Some moats that still exist:

Network Effect.

Some vendors (particularly those around open-source) have large developer and agency communities. These would include Automattic (WordPress), Acquia (Drupal) and Sitecore. It is extremely hard for new vendors to gain traction in a market without large numbers of folks who understand your platform, able to quickly implement on client demands.

As a result, I recommend that all vendors prioritize community-building and providing as much free training and code as possible. Any vendor that looks to training as a major revenue source will find themselves irrelevant and it’s clear that the newer players recognize this fact and are moving quickly to try to build as much expertise in the community and user base as quickly as possible, by providing training and numerous implementation examples.


Some new moats arising:

Cost Advantage

“SaaS native” vendors such as HubSpot, Wix and Squarespace, as well as the headless vendors such as Contentful and Contentstack have an inherent advantage to legacy platforms that grew up in an on-premise age.
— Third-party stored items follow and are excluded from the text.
Definition exec_instr (self : InstrumentContext) (op : InstrOp) : M Value :=
  match op with
  | aspirate_op v l r => none (aspirate self v l r)
  | dispense_op v l r => none (dispense self v l r)
  | mix_op n v l r => none (mix self n v l r)
  | blow_out_op l => none (blow_out self l)
  | touch_tip_op l r o s => none (touch_tip self l r o s)
  | air_gap_op v h => none (air_gap self v h)
  | return_tip_op b => none (return_tip self b)
  | pick_up_tip_op l p i => none (pick_up_tip self l p i)
  | drop_tip_op l b => none (drop_tip self l b)
  | instr_home_op => PyInstrument <$> instr_home self
  | distribute_op v s d a k => none (distribute self v s d a k)
  | consolidate_op v s d a k => none (consolidate self v s d a k)
  | transfer_op v s d k => none (transfer self v s d k)
  | instr_move_to_op l s => PyInstrument <$> instr_move_to self l s
  | mount_get => PyStr <$> mount self
  | speeds_get => none (speeds self)
  | speeds_set x => none (set_speeds self x)
  | flow_rate_get => none (flow_rate self)
  | flow_rate_set x => none (set_flow_rate self x)
  | pick_up_current_get => none (pick_up_current self)
  | pick_up_current_set x => none (set_pick_up_current self x)
  | type_get => none (type self)
  | tip_racks_get => none (tip_racks self)
  | tip_racks_set x => none (set_tip_racks self x)
  | trash_container_get => none (trash_container self)
  | trash_container_set x => none (set_trash_container self x)
  | name_get => PyStr <$> name self
  end.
If you look at the underlying costs for developing and running software, there are a few high-level items

  • Infrastructure – SaaS vendors have the advantage of standardizing on a single install platform and may even pick and choose OS and subcomponents such as search or image processing (and can often swap these out without customers knowing).
  • Development costs – most SaaS vendors are running on open-source stacks which are cheaper to run and maintain vs. those relying on commercial languages and databases.
  • Technical debt – many of the issues with a legacy platform arise from tight coupling as well as the fact that back-end and front-end development was often tied to the same platform. Over the years, Sitecore has had to migrate from XSL, to web forms, to MVC to (additionally supporting) JavaScript frameworks as newer technologies evolve. Because SaaS vendors are loosely coupled or in full control of the page layout, they can avoid some of the trouble needing to support additional systems as they can be iterative and have no back-end dependencies.
  • “Feature debt” – related to technical debt is the concept that often features themselves get orphaned, if only a few customers end up using it. SaaS vendors often don’t have this problem because there are fewer features to being with, but also because many major features can be created in an agile fashion (i.e. with clear customer demand and success analytics from usage that often on-prem vendors simply don’t have).

All that to say, many of the newer SaaS-native platforms have an inherent advantage in how the business and platform is structured and this tends to reflect itself in the pricing of those solutions.
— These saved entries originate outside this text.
(** The fields every [PAT_EVENT] starts with, up to the track. *)
Definition pat_head : list Re.re :=
  [ Re.Grp "event_number" (Re.Plus Py.isdecimal); Re.ws1;
    Re.Grp "reel_name" (Re.Plus Re.notspace); Re.ws1;
    Re.Grp "track_type"
      (Re.Alt (Re.Seq (Re.Lit "A") (Re.Star Py.isdecimal)) (Re.Alt (Re.Lit "B") (Re.Lit "V")));
    Re.ws1 ].

(** The four timecodes every [PAT_EVENT] ends with. *)
Definition pat_tail : list Re.re :=
  [ Re.Grp "tc_src_in" TC; Re.ws1; Re.Grp "tc_src_out" TC; Re.ws1;
    Re.Grp "tc_rec_in" TC; Re.ws1; Re.Grp "tc_rec_out" TC;
    Re.Star Py.isspace; Re.Eol ].

Definition CutStatement_PAT_EVENT : Re.re :=
  Re.seqs (pat_head ++ [ Re.Grp "event_type" (Re.Lit "C"); Re.ws1 ] ++ pat_tail).

Definition DissolveStatement_PAT_EVENT : Re.re :=
  Re.seqs (pat_head ++ [ Re.Grp "event_type" (Re.Lit "D"); Re.ws1;
                         Re.Grp "event_duration" (Re.Plus Py.isdecimal); Re.ws1 ] ++ pat_tail).

Definition WipeStatement_PAT_EVENT : Re.re :=
  Re.seqs (pat_head ++ [ Re.Grp "event_type" (Re.Seq (Re.Lit "W") (Re.Plus Py.isdecimal)); Re.ws1;
                         Re.Grp "event_duration" (Re.Plus Py.isdecimal); Re.ws1 ] ++ pat_tail).

Definition KeyForegroundStatement_PAT_EVENT : Re.re :=
  Re.seqs (pat_head ++ [ Re.Grp "event_type" (Re.Lit "K"); Re.ws1;
                         Re.Grp "event_duration" (Re.Plus Py.isdecimal); Re.ws1 ] ++ pat_tail).

Definition KeyBackgroundStatement_PAT_EVENT : Re.re :=
  Re.seqs (pat_head ++
           [ Re.Grp "event_type" (Re.seqs [Re.Lit "K"; Re.Opt (Re.Cls Py.isspace); Re.Lit "B"]);
             Re.ws1;
             Re.Opt (Re.Grp "fade_condition" (Re.seqs [Re.Lit "("; Re.Lit "F"; Re.Lit ")"]));
             Re.ws1 ] ++ pat_tail).

(** [parse_from_pattern] of the five subclasses.  The arguments of the
    constructor are evaluated before [__init__] looks the reel up. *)
Definition CutStatement_parse_from_pattern (statement : Re.captures)
  : result StandardFormStatement :=
  '(event_number, reel_name, tracks, timecode_source, timecode_record)
     <- _parse_shared_elements statement ;;
  StandardFormStatement_init reel_name tracks timecode_source timecode_record
    (Some event_number) CutStatement.

Definition DissolveStatement_parse_from_pattern (statement : Re.captures)
  : result StandardFormStatement :=
  '(event_number, reel_name, tracks, timecode_source, timecode_record)
     <- _parse_shared_elements statement ;;
  dissolve_length <- (g <- group statement "event_duration" ;; Py.int g) ;;
  StandardFormStatement_init reel_name tracks timecode_source timecode_record
    (Some event_number) (DissolveStatement dissolve_length).

Definition WipeStatement_parse_from_pattern (statement : Re.captures)
  : result StandardFormStatement :=
  '(event_number, reel_name, tracks, timecode_source, timecode_record)
     <- _parse_shared_elements statement ;;
  wipe_length <- (g <- group statement "event_duration" ;; Py.int g) ;;
  wipe_id <- (g <- group statement "event_type" ;; Py.int (Py.drop 1 g)) ;;
  StandardFormStatement_init reel_name tracks timecode_source timecode_record
    (Some event_number) (WipeStatement wipe_length wipe_id).

Definition KeyForegroundStatement_parse_from_pattern (statement : Re.captures)
  : result StandardFormStatement :=
  '(event_number, reel_name, tracks, timecode_source, timecode_record)
     <- _parse_shared_elements statement ;;
  dissolve_length <- (g <- group statement "event_duration" ;; Py.int g) ;;
  StandardFormStatement_init reel_name tracks timecode_source timecode_record
    (Some event_number) (KeyForegroundStatement dissolve_length).

Definition KeyBackgroundStatement_parse_from_pattern (statement : Re.captures)
  : result StandardFormStatement :=
  '(event_number, reel_name, tracks, timecode_source, timecode_record)
     <- _parse_shared_elements statement ;;
  let fade_condition :=
    match Re.group statement "fade_condition" with
    | Some v => Py.nonempty v
    | None => false
    end in
  StandardFormStatement_init reel_name tracks timecode_source timecode_record
    (Some event_number) (KeyBackgroundStatement fade_condition).

(** [StandardFormStatement.all_statement_types()]: the subclasses in the
    order of their definition, each with its pattern and its parser. *)
Definition StandardFormStatement_all_statement_types
  : list (Re.re * (Re.captures -> result StandardFormStatement)) :=
  [ (CutStatement_PAT_EVENT, CutStatement_parse_from_pattern);
    (DissolveStatement_PAT_EVENT, DissolveStatement_parse_from_pattern);
    (WipeStatement_PAT_EVENT, WipeStatement_parse_from_pattern);
    (KeyForegroundStatement_PAT_EVENT, KeyForegroundStatement_parse_from_pattern);
    (KeyBackgroundStatement_PAT_EVENT, KeyBackgroundStatement_parse_from_pattern) ].

(** The columns every [__str__] starts with and ends with. *)
Definition str_head (s : StandardFormStatement) : string :=
  Py.zfill 3 (Py.str_int (match _event_number s with Some n => n | None => 1%Z end))
  ++ "  " ++ Py.ljust 128 (reel_name s)
  ++ "  " ++ Py.ljust 3 (Py.join "" (map Track_name (_tracks s))).

Definition str_tail (s : StandardFormStatement) : string :=
  Timecode_str (TimecodeRange_start (_timecode_source s)) ++ " "
  ++ Timecode_str (TimecodeRange_end (_timecode_source s)) ++ " "
  ++ Timecode_str (TimecodeRange_start (_timecode_record s)) ++ " "
  ++ Timecode_str (TimecodeRange_end (_timecode_record s)).

Definition StandardFormStatement_str (s : StandardFormStatement) : string :=
  match _class s with
  | CutStatement =>
      str_head s ++ "  C       " ++ str_tail s
  | DissolveStatement len =>
      str_head s ++ "  D  " ++ Py.zfill 3 (Py.str_int len) ++ "  " ++ str_tail s
  | WipeStatement len id =>
      str_head s ++ "  W" ++ Py.zfill 3 (Py.str_int id) ++ "  "
      ++ Py.zfill 3 (Py.str_int len) ++ "  " ++ str_tail s
  | KeyForegroundStatement len =>
      str_head s ++ "  K  " ++ Py.zfill 3 (Py.str_int len) ++ "  " ++ str_tail s
  | KeyBackgroundStatement fade =>
      str_head s ++ "  K B  " ++ (if fade then "(F)" else "   ") ++ "  " ++ str_tail s
  end.

(** ** nfm.py *)

Record NoteFormStatement : Type := mkM2 {
  nfs_reel : SourceReel;
  _speed : float;
  _tc_start : Timecode
}.

(** [MotionMemoryNoteFormStatement.PAT_NOTE].  The pattern ends with
    [\s+] and has no [$]. *)
Definition MotionMemoryNoteFormStatement_PAT_NOTE : Re.re :=
  Re.seqs [ Re.Grp "note_type" (Re.Seq (Re.Lit "M") (Re.Lit "2"));
            Re.ws1;
            Re.Grp "reel_name" (Re.Plus Re.notspace);
            Re.ws1;
            Re.Grp "speed"
              (Re.Plus (fun c => Ascii.eqb c "+" || Ascii.eqb c "-" || Ascii.eqb c "."
                                 || Py.isdecimal c));
            Re.ws1;
            Re.Grp "tc_src_start" TC; Re.ws1 ].

Definition MotionMemoryNoteFormStatement_parse_from_pattern (statement : Re.captures)
  : result NoteFormStatement :=
  reel_name <- group statement "reel_name" ;;
  speed <- (g <- group statement "speed" ;; float_init g) ;;
  tc_start <- (g <- group statement "tc_src_start" ;; Timecode_init g) ;;
  reel <- SourceReel_from_string reel_name ;;
  Ok (mkM2 reel speed tc_start).

Definition NoteFormStatement_all_statement_types
  : list (Re.re * (Re.captures -> result NoteFormStatement)) :=
  [ (MotionMemoryNoteFormStatement_PAT_NOTE, MotionMemoryNoteFormStatement_parse_from_pattern) ].

Definition NoteFormStatement_str (n : NoteFormStatement) : string :=
  "M2     " ++ Py.ljust 129 (SourceReel_name (nfs_reel n)) ++ "  "
  ++ Py.rjust 6 (Py.zfill (if float_ltb0 (_speed n) then 6 else 5)
                          (float_round1_str (_speed n)))
  ++ "  " ++ Timecode_str (_tc_start n).

(** [BaseComment.all_statement_types()] *)
Definition BaseComment_all_statement_types
  : list ((string -> result bool) * (string -> result BaseComment)) :=
  [ (FieldComment_validate, FieldComment_from_string);
    (StandardComment_validate, StandardComment_from_string) ].

(** ** events.py *)

Record Event : Type := mkEvent {
  _sfs : list StandardFormStatement;
  _nfs : list NoteFormStatement;
  _fcm : Fcm;
  _comments : list BaseComment
}.

(** Adding to a Python set whose members compare by [eqb]. *)
Definition set_add {A} (eqb : A -> A -> bool) (x : A) (s : list A) : list A :=
  if existsb (eqb x) s then s else s ++ [x].

Definition set_of {A} (eqb : A -> A -> bool) (l : list A) : list A :=
  fold_left (fun s x => set_add eqb x s) l [].

Definition Event_init (standard_statements : list StandardFormStatement)
    (note_statements : list NoteFormStatement) (comments : list BaseComment)
  : result Event :=
  match standard_statements with
  | [] => Raise (ValueError
            "An event must contain at least one standard form statement (zero were given)")
  | _ =>
      match set_of Fcm_eqb (map StandardFormStatement_fcm standard_statements) with
      | [fcm] => Ok (mkEvent standard_statements note_statements fcm comments)
      | _ => Raise (ValueError "Standard Form Statements must have matching FCMs")
      end
  end.

(** What [_identify_line] returns. *)
Inductive parsed_line : Type :=
| IsStandard (s : StandardFormStatement)
| IsNote (n : NoteFormStatement)
| IsComment (c : BaseComment).

(** [for s in types: match = s.PAT.match(line); if match: return s.parse_from_pattern(match)] *)
Fixpoint first_match {A} (types : list (Re.re * (Re.captures -> result A))) (line : string)
  : option (result A) :=
  match types with
  | [] => None
  | (pat, parse_from_pattern) :: types' =>
      match Re.match_ true pat line with
      | Some m => Some (parse_from_pattern m)
      | None => first_match types' line
      end
  end.

(** [for c in BaseComment.all_statement_types(): if c.validate(line): return c.from_string(line)]
    and the [raise] that follows the loop. *)
Fixpoint identify_comment
    (types : list ((string -> result bool) * (string -> result BaseComment)))
    (line : string) : result parsed_line :=
  match types with
  | [] => Raise (ValueError "Unrecognized line")
  | (validate, from_string) :: types' =>
      ok <- validate line ;;
      if ok then (c <- from_string line ;; Ok (IsComment c))
      else identify_comment types' line
  end.

(** The part of [_identify_line] after the test on the first character. *)
Definition identify_note_or_comment (line : string) : result parsed_line :=
  match first_match NoteFormStatement_all_statement_types line with
  | Some r => n <- r ;; Ok (IsNote n)
  | None => identify_comment BaseComment_all_statement_types line
  end.

(** [line and line[0].isnumeric()] *)
Definition first_char_isnumeric (line : string) : bool :=
  match line with
  | String c _ => Py.isnumeric_ch c
  | EmptyString => false
  end.

Definition Event__identify_line (line : string) : result parsed_line :=
  match first_match StandardFormStatement_all_statement_types line with
  | Some r => s <- r ;; Ok (IsStandard s)
  | None =>
      if first_char_isnumeric line
      then Raise (ValueError "Unrecognized standard form statement")
      else identify_note_or_comment line
  end.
To be fair, as I mentioned, some open-source based vendors such as Automattic and Acquia have also done a good job managing to keep costs down while running a value-added hosting business for their platforms as they can also take advantage of some elements such as relying on external contributors for features, or keeping development costs low as they have always been “LAMP-first“.

Conclusions

It’s a great time to be a developer, employee and customer in WCM – there are plenty of options and costs continue to fall based on competitive pressure and additional infrastructure options. It’s always been a damned fun space, but it’s truer now than it has been in many years.

For system integrators, it’s a good and bad situation. Many did very well by placing platform bets and skilling up a bench well-versed in those tools. That opportunity is going away as those older platforms become less competitive (both in software and people costs) and the newer bets are far less sure due to the lack of moat. In many ways, you are betting on the business and not the technology (yes, this has always been true – but the stakes are far higher now). However there is enormous opportunity in helping customers identify and build development approaches, rather than technology choices.

Companies such as McKinsey are already espousing this “digital factory” approach, but there definitely exists a market for partners who can speak to this at both a strategic and tactical level, aligning business processes and providing some pathfinding for an organization to take on more agile web and digital transformation projects.